──────── TASK INPUT

(** What the browser holds for the widgets of the page. *)
Record inputs : Type := {
  gender_raw : option nat;
  age_raw : option Z;
  height_raw : option Z;
  weight_raw : option Z;
  exercise_type_raw : option nat;
  duration_raw : option Z;
  heart_rate_raw : option Z;
  body_temp_raw : option Q;
  calculate_clicked : bool;
  days_filter_raw : option nat;
  target_bmi_raw : option Q;
  generate_plan_clicked : bool
}.

Section Script.

(** [predictor.predict_calories]: the class of the absent [backend]
    module or the unpickled [calorie_model.pkl]; [None] is an
    exception of it. *)
Variable predict_calories :
  string -> Z -> Z -> Z -> Z -> Z -> Q -> string -> option Q.

(** [AIAnalyzer.analyze_performance] of the absent [backend] module. *)
Variable analyze_performance :
  list LogBook.entry -> Profile.t -> option analysis.

(** Length of the monthly plan, see [NutritionAdvisor]. *)
Variable months_needed : Q -> Q -> Z -> Z -> nat.

(** The clock of the run. *)
Variable now : Z.
(** What [findLatest] finds in a picture: nothing when no candidate of the
    session has a non-negative id, and otherwise the place of a candidate
    whose id is the highest among all candidates of all buffers. *)
Lemma findLatest_spec (s : Z) (canBeUndone : bool) (p : t) :
  Spec.validRefs p = true ->
  exists res, findLatest s canBeUndone p = Returns res p
    /\ match res with
       | None =>
         forall e, In e (Spec.allEvents p) ->
           PictureBuffer.isCandidate s canBeUndone e = true ->
           PictureEvent.sessionEventId e < 0
       | Some l =>
         0 <= sessionEventId l
         /\ (forall e, In e (Spec.allEvents p) ->
               PictureBuffer.isCandidate s canBeUndone e = true ->
               PictureEvent.sessionEventId e <= sessionEventId l)
         /\ exists r b e,
              JS.index (if inRemovedBuffer l then mergedBuffers p else buffers p)
                       (bufferIndex l) = Some r
              /\ heap p !! r = Some b
              /\ JS.index (PictureBuffer.events b) (eventIndex l) = Some e
              /\ PictureBuffer.isCandidate s canBeUndone e = true
              /\ PictureEvent.sessionEventId e = sessionEventId l
       end.
Proof.
  intros Hv. destruct (validRefs_arrays p Hv) as [Ha Hm].
  destruct (findLatestIn_spec s canBeUndone (heap p) false (buffers p) Ha 0
              (mkLatestAcc 0 0 (-1) false)) as (acc1 & H1 & Hle1 & Hbd1 & Hcase1);
    [cbn; lia|].
  destruct (findLatestIn_spec s canBeUndone (heap p) true (mergedBuffers p) Hm 0 acc1)
    as (acc2 & H2 & Hle2 & Hbd2 & Hcase2); [cbn in Hle1; lia|].
  cbn in Hle1.
  assert (Hbound : forall e, In e (Spec.allEvents p) ->
            PictureBuffer.isCandidate s canBeUndone e = true ->
            PictureEvent.sessionEventId e <= latestId acc2).
  { apply boundedIn_allEvents; [|exact Hbd2]. eapply boundedIn_le; eauto. }
  unfold findLatest, bind, get, defined, ret. rewrite H1, H2.
  destruct (Z.leb_spec 0 (latestId acc2)) as [Hpos|Hneg].
  - eexists. split; [reflexivity|]. cbn.
    split; [exact Hpos|]. split; [exact Hbound|].
    destruct Hcase2 as [->|(n & r & b & e & Hn & Hb & Hbi & He & Hc & Hid & Hrm & Hlt)].
    + destruct Hcase1 as [->|(n & r & b & e & Hn & Hb & Hbi & He & Hc & Hid & Hrm & Hlt)];
        [cbn in Hpos; lia|].
      exists r, b, e. cbn in Hrm. rewrite Hrm, Hbi, Z.add_0_l, index_of_nat.
      repeat split; auto.
    + exists r, b, e. cbn in Hrm. rewrite Hrm, Hbi, Z.add_0_l, index_of_nat.
      repeat split; auto.
  - eexists. split; [reflexivity|]. cbn. intros e He Hc.
    specialize (Hbound e He Hc). lia.
Qed.

End FindLatest.

(** ** What a method leaves unchanged *)

Section Preserves.

Import Picture.

Context {X : Type} (f : t -> X).

(** Whenever the method returns, the observation [f] of the picture is
    what it was. *)
Definition preserves {A : Type} (m : M A) : Prop :=
  forall p a p', m p = Returns a p' -> f p' = f p.

Lemma preserves_ret {A : Type} (a : A) : preserves (ret a).
Proof. intros p a' p' [= _ ->]. reflexivity. Qed.

Lemma preserves_throw {A : Type} : preserves (@throw A).
Proof. intros p a p' H. discriminate. Qed.

Lemma preserves_get : preserves get.
Proof. intros p a p' [= _ ->]. reflexivity. Qed.

Lemma preserves_bind {A B : Type} (m : M A) (k : A -> M B) :
  preserves m -> (forall a, preserves (k a)) -> preserves (bind m k).
Proof.
  intros Hm Hk p b p' H. bind_inv H. rewrite (Hk _ _ _ _ H). eapply Hm; eauto.
Qed.

Lemma preserves_defined {A : Type} (v : option A) : preserves (defined v).
Proof. intros p a p' H. apply defined_Returns in H as [_ ->]. reflexivity. Qed.

Lemma preserves_load (r : nat) : preserves (load r).
Proof. intros p a p' H. apply load_Returns in H as [_ ->]. reflexivity. Qed.

Lemma preserves_at (arr : list nat) (i : Z) : preserves (at_ arr i).
Proof. apply preserves_defined. Qed.

Lemma preserves_modify (g : t -> t) : (forall p, f (g p) = f p) -> preserves (modify g).
Proof. intros Hg p a p' [= _ <-]. apply Hg. Qed.

Lemma preserves_state {A : Type} (g : t -> option A) :
  preserves (fun p => defined (g p) p).
Proof. intros p a p' H. apply defined_Returns in H as [_ ->]. reflexivity. Qed.

End Preserves.

(** The active session: its id and the next session event id. *)
Definition session (p : Picture.t) : Z * Z :=
  (Picture.activeSid p, Picture.activeSessionEventId p).

Section Session.

Import Picture.

Lemma session_update (r : nat) (g : PictureBuffer.t -> PictureBuffer.t) :
  preserves session (update r g).
Proof.
  intros p a p' H. destruct a. apply update_Returns in H as (b & _ & ->). reflexivity.
Qed.

Lemma session_alloc (b : PictureBuffer.t) : preserves session (alloc b).
Proof. intros p a p' [= _ <-]. reflexivity. Qed.

End Session.

Create HintDb session.

#[export] Hint Resolve preserves_ret preserves_throw preserves_get preserves_defined
  preserves_load preserves_at preserves_state session_update session_alloc : session.

(** Goals [preserves session m] are solved along the structure of [m]. *)
Ltac session_step :=
  first
    [ solve [auto with session]
    | apply preserves_modify; intros; reflexivity
    | apply preserves_bind; [|intros]
    | match goal with
      | |- preserves _ (match ?x with _ => _ end) => destruct x
      | |- preserves _ (if ?x then _ else _) => destruct x
      end ].

Ltac session := repeat session_step.

Section SessionMethods.

Import Picture.

Lemma session_findBufferIndex (arr : list nat) (id : Z) :
  preserves session (findBufferIndex arr id).
Proof. unfold findBufferIndex. session. Qed.

Lemma session_findBuffer (id : Z) : preserves session (findBuffer id).
Proof. pose proof session_findBufferIndex. unfold findBuffer. session. Qed.

Lemma session_findLatest (s : Z) (canBeUndone : bool) :
  preserves session (findLatest s canBeUndone).
Proof. unfold findLatest. session. Qed.

Lemma session_reduceBudget (r : nat) : preserves session (reduceBudget r).
Proof. unfold reduceBudget. session. Qed.

Lemma session_stayWithinLoop (fuel : nat) (available : JS.number) (possible : bool) :
  preserves session (stayWithinLoop fuel available possible).
Proof.
  revert possible. induction fuel as [|fuel IH]; intros possible p a p' H; cbn in H.
  - destruct (_ && _); [discriminate|]. inversion H. reflexivity.
  - destruct (_ && _); [|inversion H; reflexivity].
    destruct (select p) as [sel|]; [|discriminate].
    bind_inv H. rewrite (IH _ _ _ _ H).
    destruct (selectedBuffer sel); [eapply session_reduceBudget; eauto|].
    inversion H0. reflexivity.
Qed.

Lemma session_stayWithinMemoryBudget (requested : JS.number) :
  preserves session (stayWithinMemoryBudget requested).
Proof. intros p a p' H. eapply session_stayWithinLoop. exact H. Qed.

Lemma session_average : preserves session averageUndoStateBudgetOfActiveBuffers.
Proof. unfold averageUndoStateBudgetOfActiveBuffers. session. Qed.

Lemma session_freeBuffer (r : nat) : preserves session (freeBuffer r).
Proof. unfold freeBuffer. session. Qed.

Lemma session_regenerateBuffer (r : nat) : preserves session (regenerateBuffer r).
Proof. pose proof session_stayWithinMemoryBudget. unfold regenerateBuffer. session. Qed.

Lemma session_createBuffer (e : PictureEvent.t) (u : bool) :
  preserves session (createBuffer e u).
Proof.
  pose proof session_stayWithinMemoryBudget. pose proof session_average.
  unfold createBuffer. session.
Qed.

Lemma session_afterRemove (r : nat) : preserves session (afterRemove r).
Proof. pose proof session_freeBuffer. unfold afterRemove. session. Qed.

Lemma session_markMerged (target : option nat) (v : PictureEvent.BufferValue) :
  preserves session (markMerged target v).
Proof. unfold markMerged. session. Qed.
(** * SmartMatrix refresh code (Teensy 3.x): a shallow embedding

    The development follows [SmartMatrix_Impl.h]: the BCM timer table
    ([calculateTimerLut]), the address table filled by [begin], the pixel
    encoder ([loadMatrixBuffers]), the refresh pump ([matrixCalculations])
    and the row-complete interrupt handler ([rowShiftCompleteISR]).

    Integers of the C code are [Z] with the conversions of the C types
    ([uint8], [uint16], [uint32], [int32]) written where the code stores
    into a variable of that type.  Memory reached through a pointer (the
    block array, the two look-up tables, the DMA data buffer) is a finite
    map from the element index to the element. *)

From Stdlib Require Import ZArith Lia Bool List.
From stdpp Require Import base decidable option list list_numbers gmap fin_maps.

Local Open Scope Z_scope.

(** ** Machine integers *)

Definition uint8 (z : Z) : Z := z mod 2 ^ 8.
Definition uint16 (z : Z) : Z := z mod 2 ^ 16.
Definition uint32 (z : Z) : Z := z mod 2 ^ 32.

(** Two's complement [int]; the C standard leaves signed overflow
    undefined, the Cortex-M4 wraps. *)
Definition int32 (z : Z) : Z := (z + 2 ^ 31) mod 2 ^ 32 - 2 ^ 31.

(** [for (i = 0; i < n; i++) body] *)
Definition for_loop {S : Type} (n : Z) (body : Z -> S -> S) (s : S) : S :=
  foldl (fun acc i => body i acc) s (seqZ 0 n).

(** ** Data declared in SmartMatrix.h, as this file uses it *)

(** [addresspair]: two 16-bit GPIO masks (the DMA set-up in [begin]
    transfers them as two [uint16_t]). *)
Record addresspair := { bits_to_clear : Z; bits_to_set : Z }.
(** * go-copilot-api: the models cache and the proxy selection

    A shallow embedding of [internal/copilot/models.go] (the [ModelsCache]
    with its [refresh], [GetModels], [SaveToFile] and [LoadFromFile]
    methods) and of the proxy lookup at the head of [config.Load].

    The cache validates payloads with [json.Unmarshal(data, &js)] where
    [js] is an [interface{}].  That function belongs to the Go standard
    library; its byte-level scanner ([encoding/json/scanner.go]) and the
    number conversion of the decoder are transcribed in [Module json]
    so that validation can be evaluated on concrete payloads. *)

From Stdlib Require Import ZArith Lia List Bool.
From Stdlib Require Import Strings.Byte Strings.String.
From stdpp Require Import base option list strings gmap.
Import ListNotations.

Local Open Scope Z_scope.

(** ** Bytes *)

Definition bytes_of (s : string) : list byte := list_byte_of_string s.
Definition string_of (b : list byte) : string := string_of_list_byte b.

Definition byte_code (c : byte) : Z := Z.of_N (Byte.to_N c).

(** [lo <= c && c <= hi] on bytes. *)
Definition byte_between (lo hi c : byte) : bool :=
  (byte_code lo <=? byte_code c) && (byte_code c <=? byte_code hi).

Definition is_digit (c : byte) : bool := byte_between "0"%byte "9"%byte c.

(** ** Go errors

    An [error] value is kept structured: the constructors are the ways the
    two source files (and the library calls they make) build errors.  The
    format string of each is given next to it. *)

Inductive syntax_msg : Type :=
  | invalid_character (c : byte) (context : string)
      (* "invalid character " + quoteChar(c) + " " + context *)
  | unexpected_end.
      (* "unexpected end of JSON input" *)

Inductive error : Type :=
  | errors_New (msg : string)
      (* errors.New(msg) *)
  | Errorf_wrap (prefix : string) (cause : error)
      (* fmt.Errorf(prefix + ": %w", cause) *)
  | Errorf_models_API (status : string) (body : list byte)
      (* fmt.Errorf("models API error: %s - %s", status, string(body)) *)
  | SyntaxError (msg : syntax_msg) (Offset : Z)
      (* &json.SyntaxError{msg, Offset} *)
  | UnmarshalTypeError (Value : string) (Type_ : string) (Offset : Z)
      (* &json.UnmarshalTypeError{Value, Type, Offset} *)
  | external_error (msg : string).
      (* an error produced by a collaborator: token manager, net/http, os *)

(** ** strconv: the range check of [ParseFloat(s, 64)]

    The decoder turns every JSON number into a [float64] with
    [strconv.ParseFloat], whose contract is: the nearest [float64]
    (ties to even) is returned, with a range error exactly when that
    value is infinite.  The check is done here in integers; no floating
    point value is built. *)

Module strconv.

────────────────

Starting at the line above that contains "e = sessionEventId l", repeat each line exactly up to and including the line that contains "destruct (findLatestIn_spec s canBeUndone (heap p) false", and stop there.

**WRITTEN RESPONSE**:
              /\ PictureEvent.sessionEventId e = sessionEventId l
       end.
Proof.
  intros Hv. destruct (validRefs_arrays p Hv) as [Ha Hm].
  destruct (findLatestIn_spec s canBeUndone (heap p) false (buffers p) Ha 0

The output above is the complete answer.